**Exercise instructions**
Copy each line of the listing that includes "export".

**Dataset content**
◆ ◆ ◆

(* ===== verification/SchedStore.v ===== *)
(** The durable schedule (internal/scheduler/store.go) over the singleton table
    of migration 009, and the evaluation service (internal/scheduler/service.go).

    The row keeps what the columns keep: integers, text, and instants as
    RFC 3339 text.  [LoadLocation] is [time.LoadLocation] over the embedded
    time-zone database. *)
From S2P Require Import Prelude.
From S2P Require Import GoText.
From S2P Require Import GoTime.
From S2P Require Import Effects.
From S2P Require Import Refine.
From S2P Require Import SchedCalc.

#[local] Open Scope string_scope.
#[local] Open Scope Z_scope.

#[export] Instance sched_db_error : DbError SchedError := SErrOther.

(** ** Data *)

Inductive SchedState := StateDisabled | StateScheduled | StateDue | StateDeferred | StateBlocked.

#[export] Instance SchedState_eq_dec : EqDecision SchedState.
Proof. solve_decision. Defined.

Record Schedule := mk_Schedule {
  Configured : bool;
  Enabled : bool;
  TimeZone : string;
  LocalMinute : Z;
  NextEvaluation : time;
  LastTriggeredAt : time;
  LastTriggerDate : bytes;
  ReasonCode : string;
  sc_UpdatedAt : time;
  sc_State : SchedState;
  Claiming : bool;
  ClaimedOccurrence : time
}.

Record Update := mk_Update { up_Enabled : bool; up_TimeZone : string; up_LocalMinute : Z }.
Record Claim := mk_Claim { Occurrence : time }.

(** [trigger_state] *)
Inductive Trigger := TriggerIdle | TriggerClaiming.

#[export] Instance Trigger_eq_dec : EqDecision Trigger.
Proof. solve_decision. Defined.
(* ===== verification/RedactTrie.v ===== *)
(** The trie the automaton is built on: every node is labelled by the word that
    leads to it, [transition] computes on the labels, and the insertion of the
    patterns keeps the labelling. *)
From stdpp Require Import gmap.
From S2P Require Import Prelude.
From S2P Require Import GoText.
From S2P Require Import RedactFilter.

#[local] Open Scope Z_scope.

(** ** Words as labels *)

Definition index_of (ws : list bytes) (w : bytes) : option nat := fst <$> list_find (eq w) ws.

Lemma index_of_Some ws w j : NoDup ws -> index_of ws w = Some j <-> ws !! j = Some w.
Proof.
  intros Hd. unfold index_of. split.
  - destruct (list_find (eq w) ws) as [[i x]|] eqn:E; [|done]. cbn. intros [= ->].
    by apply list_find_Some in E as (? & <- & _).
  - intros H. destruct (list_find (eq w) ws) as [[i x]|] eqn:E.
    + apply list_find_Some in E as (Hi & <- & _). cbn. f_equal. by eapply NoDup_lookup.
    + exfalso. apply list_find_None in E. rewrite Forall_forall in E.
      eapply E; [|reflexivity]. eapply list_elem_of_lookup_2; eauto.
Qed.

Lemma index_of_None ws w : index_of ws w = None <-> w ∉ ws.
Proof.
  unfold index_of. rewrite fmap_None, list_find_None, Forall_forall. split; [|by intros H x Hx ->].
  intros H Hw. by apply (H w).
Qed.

◆ ◆ ◆

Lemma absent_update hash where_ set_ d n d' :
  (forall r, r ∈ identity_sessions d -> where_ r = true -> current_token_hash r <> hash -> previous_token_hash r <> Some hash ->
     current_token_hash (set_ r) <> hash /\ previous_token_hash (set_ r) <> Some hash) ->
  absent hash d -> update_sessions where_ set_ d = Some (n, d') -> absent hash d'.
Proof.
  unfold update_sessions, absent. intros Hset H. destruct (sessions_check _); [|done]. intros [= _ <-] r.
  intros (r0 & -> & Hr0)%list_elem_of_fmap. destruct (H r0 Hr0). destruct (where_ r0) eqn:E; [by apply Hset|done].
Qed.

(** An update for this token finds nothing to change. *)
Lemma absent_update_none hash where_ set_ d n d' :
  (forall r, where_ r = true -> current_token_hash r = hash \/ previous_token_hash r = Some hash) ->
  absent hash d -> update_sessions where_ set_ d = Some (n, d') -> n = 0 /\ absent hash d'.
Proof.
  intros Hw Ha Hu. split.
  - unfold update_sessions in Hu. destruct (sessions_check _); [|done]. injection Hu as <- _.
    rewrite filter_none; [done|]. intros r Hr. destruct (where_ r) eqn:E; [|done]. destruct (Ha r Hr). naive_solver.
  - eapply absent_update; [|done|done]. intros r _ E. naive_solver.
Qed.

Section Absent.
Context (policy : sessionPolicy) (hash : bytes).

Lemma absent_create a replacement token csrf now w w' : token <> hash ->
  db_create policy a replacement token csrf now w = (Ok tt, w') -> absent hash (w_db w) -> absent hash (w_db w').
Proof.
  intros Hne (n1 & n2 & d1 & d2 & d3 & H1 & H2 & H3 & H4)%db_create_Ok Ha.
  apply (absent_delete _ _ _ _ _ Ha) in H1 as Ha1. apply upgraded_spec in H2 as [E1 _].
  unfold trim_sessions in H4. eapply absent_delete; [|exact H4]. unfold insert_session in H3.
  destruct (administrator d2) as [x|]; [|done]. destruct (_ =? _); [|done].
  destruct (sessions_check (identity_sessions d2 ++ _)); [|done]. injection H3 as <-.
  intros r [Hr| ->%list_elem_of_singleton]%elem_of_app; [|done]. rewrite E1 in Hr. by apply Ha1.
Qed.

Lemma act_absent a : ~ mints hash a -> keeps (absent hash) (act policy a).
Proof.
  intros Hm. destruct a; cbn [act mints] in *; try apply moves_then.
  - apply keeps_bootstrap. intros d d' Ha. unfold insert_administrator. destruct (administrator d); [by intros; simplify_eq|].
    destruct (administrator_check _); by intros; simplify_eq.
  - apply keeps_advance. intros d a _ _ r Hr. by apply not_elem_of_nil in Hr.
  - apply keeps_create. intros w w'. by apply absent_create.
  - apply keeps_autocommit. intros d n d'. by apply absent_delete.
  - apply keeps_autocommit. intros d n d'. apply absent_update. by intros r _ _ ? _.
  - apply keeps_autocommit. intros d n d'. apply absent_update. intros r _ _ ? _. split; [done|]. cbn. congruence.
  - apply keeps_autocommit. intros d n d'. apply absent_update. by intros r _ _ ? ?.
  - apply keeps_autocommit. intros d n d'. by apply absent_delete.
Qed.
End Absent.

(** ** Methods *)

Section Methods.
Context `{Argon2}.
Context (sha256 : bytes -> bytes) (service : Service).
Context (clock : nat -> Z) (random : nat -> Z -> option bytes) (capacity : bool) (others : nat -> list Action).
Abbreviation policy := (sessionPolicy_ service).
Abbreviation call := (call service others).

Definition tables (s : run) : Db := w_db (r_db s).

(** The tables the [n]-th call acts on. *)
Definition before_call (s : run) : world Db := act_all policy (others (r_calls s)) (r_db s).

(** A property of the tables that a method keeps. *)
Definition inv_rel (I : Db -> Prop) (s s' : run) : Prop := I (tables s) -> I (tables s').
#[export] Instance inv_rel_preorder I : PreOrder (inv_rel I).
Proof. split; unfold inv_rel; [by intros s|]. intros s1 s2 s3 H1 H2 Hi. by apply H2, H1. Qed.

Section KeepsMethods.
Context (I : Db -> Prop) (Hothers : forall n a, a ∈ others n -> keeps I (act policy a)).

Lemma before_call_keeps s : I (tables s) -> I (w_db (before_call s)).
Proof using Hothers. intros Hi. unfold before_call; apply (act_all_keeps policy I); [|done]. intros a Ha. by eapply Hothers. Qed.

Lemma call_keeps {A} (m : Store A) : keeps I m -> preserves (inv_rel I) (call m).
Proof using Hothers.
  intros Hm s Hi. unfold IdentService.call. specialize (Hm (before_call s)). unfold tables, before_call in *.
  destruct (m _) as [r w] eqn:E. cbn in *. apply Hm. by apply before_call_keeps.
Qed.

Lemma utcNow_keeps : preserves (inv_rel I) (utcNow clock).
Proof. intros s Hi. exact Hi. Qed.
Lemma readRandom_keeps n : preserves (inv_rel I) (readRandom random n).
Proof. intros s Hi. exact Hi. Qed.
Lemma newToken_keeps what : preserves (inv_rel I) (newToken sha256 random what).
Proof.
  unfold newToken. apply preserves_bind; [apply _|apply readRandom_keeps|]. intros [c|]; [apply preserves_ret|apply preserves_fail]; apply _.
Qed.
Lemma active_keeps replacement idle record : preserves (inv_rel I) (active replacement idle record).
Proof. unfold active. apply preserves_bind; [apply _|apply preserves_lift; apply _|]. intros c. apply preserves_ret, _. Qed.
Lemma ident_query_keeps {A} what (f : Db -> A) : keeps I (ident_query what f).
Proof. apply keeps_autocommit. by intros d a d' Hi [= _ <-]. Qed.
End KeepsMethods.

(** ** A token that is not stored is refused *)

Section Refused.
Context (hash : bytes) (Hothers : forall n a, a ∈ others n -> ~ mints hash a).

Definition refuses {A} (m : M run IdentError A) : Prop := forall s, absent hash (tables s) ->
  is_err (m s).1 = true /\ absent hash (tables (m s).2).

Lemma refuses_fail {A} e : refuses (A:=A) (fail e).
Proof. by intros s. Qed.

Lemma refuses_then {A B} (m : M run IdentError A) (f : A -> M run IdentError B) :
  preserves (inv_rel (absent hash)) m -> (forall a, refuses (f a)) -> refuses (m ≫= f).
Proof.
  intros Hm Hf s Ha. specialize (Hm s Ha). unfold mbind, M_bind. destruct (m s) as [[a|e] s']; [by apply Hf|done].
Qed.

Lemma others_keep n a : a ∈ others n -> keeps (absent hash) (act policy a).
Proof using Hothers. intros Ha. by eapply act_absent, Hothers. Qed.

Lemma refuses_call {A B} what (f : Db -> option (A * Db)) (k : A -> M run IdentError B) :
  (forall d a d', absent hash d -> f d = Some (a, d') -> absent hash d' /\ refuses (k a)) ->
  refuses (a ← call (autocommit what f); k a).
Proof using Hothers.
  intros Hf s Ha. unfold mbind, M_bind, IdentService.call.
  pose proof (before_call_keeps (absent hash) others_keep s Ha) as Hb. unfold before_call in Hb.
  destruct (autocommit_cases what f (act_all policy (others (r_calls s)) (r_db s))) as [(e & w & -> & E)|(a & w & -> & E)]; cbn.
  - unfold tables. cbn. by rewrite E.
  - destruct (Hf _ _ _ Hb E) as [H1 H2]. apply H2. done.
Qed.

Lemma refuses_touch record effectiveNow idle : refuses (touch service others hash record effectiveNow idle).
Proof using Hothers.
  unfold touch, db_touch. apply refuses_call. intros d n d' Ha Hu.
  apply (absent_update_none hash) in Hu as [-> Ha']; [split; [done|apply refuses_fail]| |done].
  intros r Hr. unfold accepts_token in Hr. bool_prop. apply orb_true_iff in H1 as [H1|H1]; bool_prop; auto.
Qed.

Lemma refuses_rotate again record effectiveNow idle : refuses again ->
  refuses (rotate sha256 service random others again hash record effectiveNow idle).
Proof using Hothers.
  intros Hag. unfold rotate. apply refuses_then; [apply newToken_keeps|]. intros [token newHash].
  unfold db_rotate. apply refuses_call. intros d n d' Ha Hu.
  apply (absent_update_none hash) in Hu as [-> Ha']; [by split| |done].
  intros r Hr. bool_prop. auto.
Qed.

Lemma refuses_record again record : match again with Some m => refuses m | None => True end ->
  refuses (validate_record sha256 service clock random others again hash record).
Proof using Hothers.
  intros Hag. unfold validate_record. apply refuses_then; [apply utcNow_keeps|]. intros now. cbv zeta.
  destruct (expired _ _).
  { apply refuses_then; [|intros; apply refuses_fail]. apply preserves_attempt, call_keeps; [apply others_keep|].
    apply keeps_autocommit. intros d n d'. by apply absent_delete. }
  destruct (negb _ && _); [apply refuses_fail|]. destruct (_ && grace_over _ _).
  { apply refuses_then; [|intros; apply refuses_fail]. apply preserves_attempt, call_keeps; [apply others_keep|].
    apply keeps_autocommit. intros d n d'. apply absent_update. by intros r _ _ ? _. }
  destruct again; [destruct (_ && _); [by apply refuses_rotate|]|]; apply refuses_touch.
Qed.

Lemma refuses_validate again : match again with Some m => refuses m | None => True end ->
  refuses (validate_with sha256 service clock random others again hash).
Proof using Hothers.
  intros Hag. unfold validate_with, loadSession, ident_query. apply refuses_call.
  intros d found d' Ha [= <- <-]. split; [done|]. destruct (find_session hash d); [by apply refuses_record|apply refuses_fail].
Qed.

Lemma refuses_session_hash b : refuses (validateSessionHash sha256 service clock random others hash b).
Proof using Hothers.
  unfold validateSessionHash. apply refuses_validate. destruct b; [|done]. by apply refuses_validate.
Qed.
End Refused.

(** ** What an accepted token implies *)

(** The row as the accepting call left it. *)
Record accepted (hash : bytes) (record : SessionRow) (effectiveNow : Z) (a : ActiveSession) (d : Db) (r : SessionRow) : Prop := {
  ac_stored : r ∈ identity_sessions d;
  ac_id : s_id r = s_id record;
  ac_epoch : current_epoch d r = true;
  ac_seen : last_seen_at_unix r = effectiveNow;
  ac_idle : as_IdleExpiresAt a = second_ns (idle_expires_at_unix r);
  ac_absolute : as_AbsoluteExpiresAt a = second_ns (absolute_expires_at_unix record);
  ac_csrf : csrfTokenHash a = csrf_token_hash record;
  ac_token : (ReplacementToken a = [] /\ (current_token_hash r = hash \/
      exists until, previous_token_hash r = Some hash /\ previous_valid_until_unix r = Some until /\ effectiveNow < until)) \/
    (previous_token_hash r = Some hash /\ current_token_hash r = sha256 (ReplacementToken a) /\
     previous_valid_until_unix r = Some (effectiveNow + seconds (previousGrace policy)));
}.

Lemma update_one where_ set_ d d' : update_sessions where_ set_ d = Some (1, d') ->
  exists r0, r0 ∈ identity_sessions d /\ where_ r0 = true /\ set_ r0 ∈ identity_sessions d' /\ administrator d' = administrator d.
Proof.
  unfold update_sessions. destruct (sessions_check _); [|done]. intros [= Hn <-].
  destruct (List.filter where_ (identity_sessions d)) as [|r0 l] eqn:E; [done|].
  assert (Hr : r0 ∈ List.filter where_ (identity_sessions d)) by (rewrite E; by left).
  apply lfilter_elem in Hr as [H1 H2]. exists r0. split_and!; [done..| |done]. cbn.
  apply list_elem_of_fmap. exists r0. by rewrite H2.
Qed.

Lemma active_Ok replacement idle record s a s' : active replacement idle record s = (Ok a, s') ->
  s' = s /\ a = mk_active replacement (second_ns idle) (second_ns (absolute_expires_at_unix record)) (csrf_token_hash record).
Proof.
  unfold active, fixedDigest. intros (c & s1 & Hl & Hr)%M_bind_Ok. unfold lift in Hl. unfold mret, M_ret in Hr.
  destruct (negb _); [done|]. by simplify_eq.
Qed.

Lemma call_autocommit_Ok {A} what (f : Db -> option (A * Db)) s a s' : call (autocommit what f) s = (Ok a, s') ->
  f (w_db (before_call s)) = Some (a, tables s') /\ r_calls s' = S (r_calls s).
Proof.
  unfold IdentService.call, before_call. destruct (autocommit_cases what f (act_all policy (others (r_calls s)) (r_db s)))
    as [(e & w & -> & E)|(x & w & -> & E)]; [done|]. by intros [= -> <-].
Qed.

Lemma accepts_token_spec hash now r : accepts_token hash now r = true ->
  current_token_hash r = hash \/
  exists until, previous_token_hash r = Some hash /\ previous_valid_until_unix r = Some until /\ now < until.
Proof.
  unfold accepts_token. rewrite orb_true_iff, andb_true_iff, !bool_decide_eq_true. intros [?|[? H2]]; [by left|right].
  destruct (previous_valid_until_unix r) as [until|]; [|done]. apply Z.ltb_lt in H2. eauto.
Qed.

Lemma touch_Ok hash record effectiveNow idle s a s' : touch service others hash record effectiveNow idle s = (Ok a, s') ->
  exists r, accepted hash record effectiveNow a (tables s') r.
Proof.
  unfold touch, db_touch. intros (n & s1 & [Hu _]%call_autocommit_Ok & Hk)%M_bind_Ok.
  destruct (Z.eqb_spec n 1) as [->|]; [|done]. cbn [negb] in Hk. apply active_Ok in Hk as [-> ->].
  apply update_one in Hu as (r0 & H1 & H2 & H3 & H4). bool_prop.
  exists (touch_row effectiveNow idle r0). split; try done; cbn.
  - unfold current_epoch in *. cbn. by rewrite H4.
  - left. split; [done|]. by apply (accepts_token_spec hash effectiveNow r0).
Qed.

◆ ◆ ◆

**Answer area**
#[export] Instance sched_db_error : DbError SchedError := SErrOther.
#[export] Instance SchedState_eq_dec : EqDecision SchedState.
#[export] Instance Trigger_eq_dec : EqDecision Trigger.
#[export] Instance inv_rel_preorder I : PreOrder (inv_rel I).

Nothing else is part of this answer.